ResMed had been toying with “connected health” since the early 2000s, putting pagers on their devices and showing in studies that it lifted compliance and improved health. But no one wanted to change the payment systems, says Farrell. “There was so much inertia in the healthcare system; nothing happened. 

“In 2014, we said, we’re going to take the leap of faith and we’re going to put a 3G (then 4G and now 5G) communications chip inside every device at our own cost. We’re going to take that data to the cloud at our own cost, and then we’re going to liberate that data, and we’re going to empower patients for free with their own data every day. And then we’re going to charge appropriate rates to the homecare providers and the doctors to access the data. 

“And it has worked incredibly well. It was a failure in learning at the start, which was technology ahead of the business model, but then there was a pivot to say, ‘Let’s not just put the technology out there and see what happens. Let’s have a very specific business model, what we’re going to do and how we’re going to get a return for this. 

“The interesting thing was that the return came in different ways. So when the doctor is using our cloud-connected AirView, and if the patient uses our myAir app, the adherence rate goes up from 50-60% to 87%. So almost nine out of 10 patients use the device all night, every night, which brings about improvements in blood pressure; reductions in HbA1c for diabetes; a 37% reduction in all-cause mortality; reductions in hospitalisations, and most importantly, improvements in their life, their friendships, their marriages, their jobs.” 


Globalising the supply chain

Sick of continually outgrowing its factories, ResMed bought a large block of land at Bella Vista in Sydney’s north west in the early 2000s and set up a “campus”. 

ResMed’s Bella Vista campus in northwest Sydney.

“We had some pretty big thinkers in our finance team in particular,” recalls former company president Rob Douglas. “That was not the way Australian companies built their manufacturing operations in those days.” 

Most of the product was built at Bella Vista, but the motors came from the US. “Our supplier wasn’t far from the San Andreas fault. They had a minor earthquake, and it alarmed us because we had a single source. At the same time, Australian Customs did a software upgrade that was a disaster, and for weeks, nothing was exported out of Australia. We realised that with the scale of growth that we were looking at, we needed to change from being an Australian exporter to a global supply chain. 
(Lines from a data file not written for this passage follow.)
(** A pure check. *)
Definition check (ctx : string) (r : option error) : M Conn unit :=
  match r with
  | Some e => fail (ErrWrap ctx e)
  | None => ret tt
  end.
End Monad.

Notation "'do' x <- m ; k" := (bind m (fun x => k))
  (at level 10, x at level 100, m at level 100, k at level 200).
Notation "'do' m ; k" := (bind m (fun _ => k))
  (at level 10, m at level 100, k at level 200).

(** ** CreateIssueImport *)

Definition errNotInitialized : error :=
  ErrMsg "database not initialized: issue_prefix config is missing (run 'bd init --prefix <prefix>' first)".

(** Lines 72-75. *)
Definition effectivePrefix (configPrefix : string) (issue : Issue) : string :=
  let prefix := configPrefix in
  if negb (String.eqb (IDPrefix issue) "") then configPrefix +:+ "-" +:+ IDPrefix issue
  else prefix.

(** The collaborators of the routine over the connection [t.conn] of the
    transaction.  They live in other files of the package; the routine is
    verified against their signatures.  Reads return a value or an error
    and leave the connection alone; the identifier generator and the three
    writes return the connection they leave behind, also when they fail.
    None of them assigns through the issue pointer. *)
Class Backend (Conn : Type) : Type := {
  GetCustomStatuses : Conn -> error + list string;
  GetCustomTypes : Conn -> error + list string;
  ValidateWithCustom : Issue -> list string -> list string -> option error;
  ComputeContentHash : Issue -> string;
  (** [QueryRowContext(ctx, `SELECT value FROM config WHERE key = ?`, key).Scan(&dest)]
      on a fresh [dest]: what [dest] holds afterwards, and the error. *)
  QueryConfig : Conn -> string -> string * option error;
  GenerateIssueID : Conn -> string -> Issue -> string -> Conn * (error + string);
  ValidateIssueIDPrefix : string -> string -> option error;
  insertIssueStrict : Conn -> Issue -> Conn * option error;
  recordCreatedEvent : Conn -> Issue -> string -> Conn * option error;
  markDirty : Conn -> string -> Conn * option error
}.

Section CreateIssueImport.
Context {Conn : Type} {B : Backend Conn}.

(** Lines 58-61. *)
Definition computeHash (issue : Issue) : Issue :=
  if String.eqb (ContentHash issue) "" then set_ContentHash (ComputeContentHash issue) issue
  else issue.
“We weren’t super keen on having everything come from a single plant in China, so we ended up in Singapore in 2008. We got our suppliers to locate nearby, and quite a few of them moved to China. And we became big enough to have them structure their businesses around our needs.” 

In 2015, ResMed bought Chinese sleep tech company Curative Medical, which continues to operate as a separate entity, but giving the company manufacturing and sales capacity in China.


Top of the pops in Aussie medtech

Electronic pacemaker, 1927: 

Dr Mark Lidwill and physicist Edgar Booth create the first heart pacemaker and save a baby’s life. 

Sunscreen, 1928

The world’s first “sunburn preventative cream” was created by Adelaide chemist Milton Blake. He founded Hamilton Laboratories which was still operating until 2010 when it was bought by Canadian listed pharmaceutical company Valeant. 

Penicillin, 1940s: 

Scientist Howard Florey develops Alexander Fleming’s discovery of penicillin as a usable antibiotic. 

Cochlear implant, 1978: 

Professor Graeme Clark develops a device that bypasses damaged inner ears to directly stimulate the auditory nerve. It is commercialised by ASX-listed Cochlear Ltd. 

Spray-on skin, 1993: 

Professor Fiona Wood sprays skin cells onto burn wounds promoting faster healing. She cofounds AVITA Medical and takes it to market. 

Cervical cancer vaccine, 2006: 

Professor Ian Frazer develops the world’s first anti-cancer vaccine – targetting cervical cancer. It is taken to market by US pharmaceutical giant Merck & Co. 

First flu drug, 1999

Before Tamiflu, Relenza is created by Professor Peter Coleman and Joseph Varghese at the CSIRO in collaboration with Graeme Laver from ANU. It is developed by Australian biotech, Biota – the first Australian biotech to get a drug to market.